Das trifft auf die vorliegende Fallkonstellation nicht zu. Zwar ist der beantragte Vorbescheid in abstandsflächenrechtlicher Hinsicht zumindest teilweise widersprüchlich. Der vorgelegte Lageplan (Maßstab 1:1000), der die künftigen Grundstücksgrenzen darstellt und den Standort der gewünschten Baukörper nördlich und südlich des Bestandsgebäudes skizziert, weist sowohl für das Bestandsgebäude auf FlNr. …5 als auch für den gegenüberliegenden nördlichen (neu zu errichtenden) Baukörper einen (Mindest-)Abstand nach Art. 6 Abs. 5 Satz 1 BayBO zur (gemeinsamen neuen) Grundstückgrenze von jeweils 3 m auf. Demgegenüber sind die erforderlichen Mindestabstandsflächen von 6 m zwischen den beiden Baukörpern bei einer Messung der Abstandsflächen im Lageplan nicht einzuhalten. Denn der Abstand der nordöstlichen Wand des Bestandsgebäudes zur neuen nördlichen Grundstücksgrenze verringert sich aufgrund einer Auskragung der Gebäudewand auf nur noch rd. 2,5 m an der Nordostecke des Bestandsgebäudes. Auch § 2 Satz 1 der Satzung der Beigeladenen über ein von der Bayerischen Bauordnung (BayBO) abweichendes Maß der Abstandsflächentiefe vom 20. Januar 2021 sieht einen geringeren Mindestabstand als 3 m nicht vor. Während die Richtigkeit der zeichnerischen Darstellung der Abstandsflächen im Rahmen des Baugenehmigungsverfahrens zu einem schlechthin nicht ausräumbaren Hindernis führen kann (vgl. BayVGH, B.v. 12.7.2021 – 1 ZB 21.735 – juris Rn. 6 zu einer zur Aufhebung einer im Nachbarrechtsstreit angefochtenen Baugenehmigung führenden Unbestimmtheit aufgrund sich inhaltlich widersprechender Pläne), ist im vorliegenden Fall jedoch in den Blick zu nehmen, dass sich die Widersprüchlichkeit der abstandsflächenrechtlichen Darstellung im Lageplan aufgrund der tatsächlichen Grundstücksgröße ohne Weiteres in einem nachfolgenden Baugenehmigungsverfahren bereinigen lässt, indem die Klägerin den nördlichen Baukörper weiter nach Norden verschiebt und damit der erforderliche Mindestabstand von 6 m zwischen den Gebäuden sichergestellt ist. Auf die Frage einer Abstandsflächenübernahme auf dem neu zu bildenden nördlichen Grundstück nach Art. 6 Abs. 2 Satz 3 BayBO zugunsten des Bestandsgebäudes bzw. einer Überdeckung nach Art. 6 Abs. 2 Satz 4 BayBO sowie auf die Zulässigkeit eines Verzichts der Klägerin auf die beabsichtigte Grundstücksteilung kommt es daher nicht an.
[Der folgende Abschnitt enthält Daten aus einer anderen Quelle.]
(** * Service-install reconciliation hooks of open-balena-api

    A shallow embedding of [src/features/ci-cd/hooks/service-installs.ts]
    (the reconciler [createReleaseServiceInstalls], the purge
    [deleteServiceInstallsForCurrentApp] and the pinejs hooks that call them)
    together with the post-commit notifier hook that follows it in the same
    source file, and of the device configuration generator
    [generateConfig].

    The pinejs client is an external collaborator.  It is modelled as a set of
    relational tables ([Store]) on which [api.get], [api.post] and
    [api.delete] act; every call is recorded, in the order in which the code
    issues it, with the client handle ([passthrough] transaction and
    permission request) it was issued through.  Row-level access control and
    database constraints live inside pinejs and are not part of these
    sources: a read returns every row its filter matches, a post appends a
    row. *)

From Stdlib Require Import ZArith List Bool Lia String Sorted.
Import ListNotations.
Local Open Scope Z_scope.

(** ** balena-model: the rows the hooks read and write *)

Module Device.
Record t := mk {
  id : Z;
  belongs_to__application : Z;
  should_be_running__release : option Z;
  is_running__release : option Z;
  should_be_managed_by__release : option Z
}.
End Device.

Module Application.
Record t := mk {
  id : Z;
  should_be_running__release : option Z
}.
End Application.

Module Release.
Record t := mk {
  id : Z;
  belongs_to__application : Z
}.
End Release.

Module Service.
Record t := mk {
  id : Z;
  application : Z
}.
End Service.

Module Image.
Record t := mk {
  id : Z;
  is_a_build_of__service : Z
}.
End Image.

(** The join resource "image is part of release". *)
Module ImageRelease.
Record t := mk {
  image : Z;
  is_part_of__release : Z
}.
End ImageRelease.

Module ServiceInstall.
Record t := mk {
  device : Z;
  installs__service : Z
}.
End ServiceInstall.

Record Store := mkStore {
  device : list Device.t;
  application : list Application.t;
  release : list Release.t;
  image : list Image.t;
  image__is_part_of__release : list ImageRelease.t;
  service : list Service.t;
  service_install : list ServiceInstall.t
}.
(** C2.  For every memory request, [__find_hbanks] returns a plan whose
    duplication factor is the maximum over the operations of the
    duplication contribution, and whose distribution factor is the maximum
    of the distribution contribution; a memory that [gen] planned has the
    same property. *)
Theorem factors_are_maxima (m : memory.t) :
  requested m ->
  (exists h, __find_hbanks m = Ok h /\ maximal_factors h) /\
  (forall lib m', gen m lib = Ok m' -> maximal_factors m').
Proof.
  intro Hreq. split.
  - destruct (find_hbanks_returns m Hreq) as [h Hh].
    exists h. split; [exact Hh | exact (find_hbanks_factors m h Hreq Hh)].
  - intros lib m' Hgen.
    destruct (gen_plan m m' lib Hreq Hgen) as (h & ram & wph & Hh & Hsame & _).
    pose proof (find_hbanks_factors m h Hreq Hh) as Hmax.
    unfold request_of in Hsame.
    injection Hsame as E1 E2 E3 E4 E5 E6 E7 E8 E9 E10 E11 E12.
    unfold maximal_factors in *. rewrite E4, E8, E9, E10. exact Hmax.
Qed.

(** When no macro of the library qualifies, [gen] ends in an exception
    that is never caught; it never leaves through [die_werr]. *)
Lemma ceil_div_returns_or_raises (a b : Z) :
  (exists v, ceil_div a b = Ok v) \/ (exists e, ceil_div a b = Raise e).
Proof.
  unfold ceil_div, truediv.
  destruct (b =? 0); [right; eexists; reflexivity|].
  destruct (a =? 0); [left; eexists; reflexivity|].
  destruct (SFdiv prec emax (exact a) (exact b)) as [s|s| |s mm e]; simpl;
    try (right; eexists; reflexivity); try (left; eexists; reflexivity).
  destruct (0 <=? e); left; eexists; reflexivity.
Qed.

Lemma unqualified_library_raises (m h : memory.t) (lib : list sram.t) :
  requested m -> __find_hbanks m = Ok h ->
  need_dual_port h = true -> Forall (fun r => sram.ports r < 2) lib ->
  exists e, gen m lib = Raise e.
Proof.
  intros Hreq Hh Hdp Hlib.
  destruct (find_hbanks_plan m h Hreq Hh) as (_ & Hbt & _).
  unfold gen. rewrite Hh. cbn [bind]. unfold __find_vbanks.
  destruct (ceil_div_returns_or_raises (words h) (hbanks h)) as [[v ->] | [e ->]];
    cbn [bind]; [|exists e; reflexivity].
  assert (L : for_each (try_bank v (dbanks h) (hbanks h)) lib h = Ok h).
  { induction Hlib as [|r l Hr _ IH]; [reflexivity|].
    simpl. unfold try_bank at 1. rewrite Hdp.
    replace (sram.ports r <? 2) with true by (symmetry; apply Z.ltb_lt; exact Hr).
    cbn [andb bind]. exact IH. }
  rewrite L. cbn [bind]. rewrite Hbt. exists AttributeError. reflexivity.
Qed.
2. Die Verpflichtungsklage ist jedoch unbegründet. Die Klägerin hat keinen Anspruch auf Erteilung des beantragten Vorbescheids, da die Erschließung nach § 30, § 34 BauGB für das beantragte Vorbescheidsvorhaben zum Zeitpunkt der gerichtlichen Entscheidung nicht gesichert ist.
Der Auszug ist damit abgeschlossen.